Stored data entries
####################

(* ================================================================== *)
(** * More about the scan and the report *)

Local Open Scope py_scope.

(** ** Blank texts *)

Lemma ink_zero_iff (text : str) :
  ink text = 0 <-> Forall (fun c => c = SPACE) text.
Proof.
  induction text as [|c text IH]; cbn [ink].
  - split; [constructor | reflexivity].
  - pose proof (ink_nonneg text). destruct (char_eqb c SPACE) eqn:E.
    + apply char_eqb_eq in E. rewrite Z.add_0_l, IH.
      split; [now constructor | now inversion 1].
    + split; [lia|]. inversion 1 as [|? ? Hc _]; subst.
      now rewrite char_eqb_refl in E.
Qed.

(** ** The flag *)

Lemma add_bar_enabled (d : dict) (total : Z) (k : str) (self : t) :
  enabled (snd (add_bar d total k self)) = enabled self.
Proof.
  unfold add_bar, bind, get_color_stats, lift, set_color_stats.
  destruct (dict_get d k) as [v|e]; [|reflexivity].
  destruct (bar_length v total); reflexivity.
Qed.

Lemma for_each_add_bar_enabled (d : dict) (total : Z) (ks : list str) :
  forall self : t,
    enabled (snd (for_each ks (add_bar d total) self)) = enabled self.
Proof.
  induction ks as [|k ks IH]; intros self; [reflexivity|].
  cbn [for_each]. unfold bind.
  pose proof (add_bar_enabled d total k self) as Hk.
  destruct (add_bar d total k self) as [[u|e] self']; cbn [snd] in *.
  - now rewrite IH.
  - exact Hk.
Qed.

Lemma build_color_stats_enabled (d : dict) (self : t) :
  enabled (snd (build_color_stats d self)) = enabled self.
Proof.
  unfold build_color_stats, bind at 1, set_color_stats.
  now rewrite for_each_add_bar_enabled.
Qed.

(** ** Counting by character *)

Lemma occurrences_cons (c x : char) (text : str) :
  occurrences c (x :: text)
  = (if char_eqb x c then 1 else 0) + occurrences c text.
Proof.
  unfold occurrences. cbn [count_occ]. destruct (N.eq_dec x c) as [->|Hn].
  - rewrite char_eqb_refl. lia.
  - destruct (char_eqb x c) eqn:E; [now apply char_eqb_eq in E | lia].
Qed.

####################

> **WORK INSTRUCTION**
Each line that holds the word "inversion" should be extracted from the records.

> **SOLUTION TO THE EXERCISE**
      split; [now constructor | now inversion 1].
    + split; [lia|]. inversion 1 as [|? ? Hc _]; subst.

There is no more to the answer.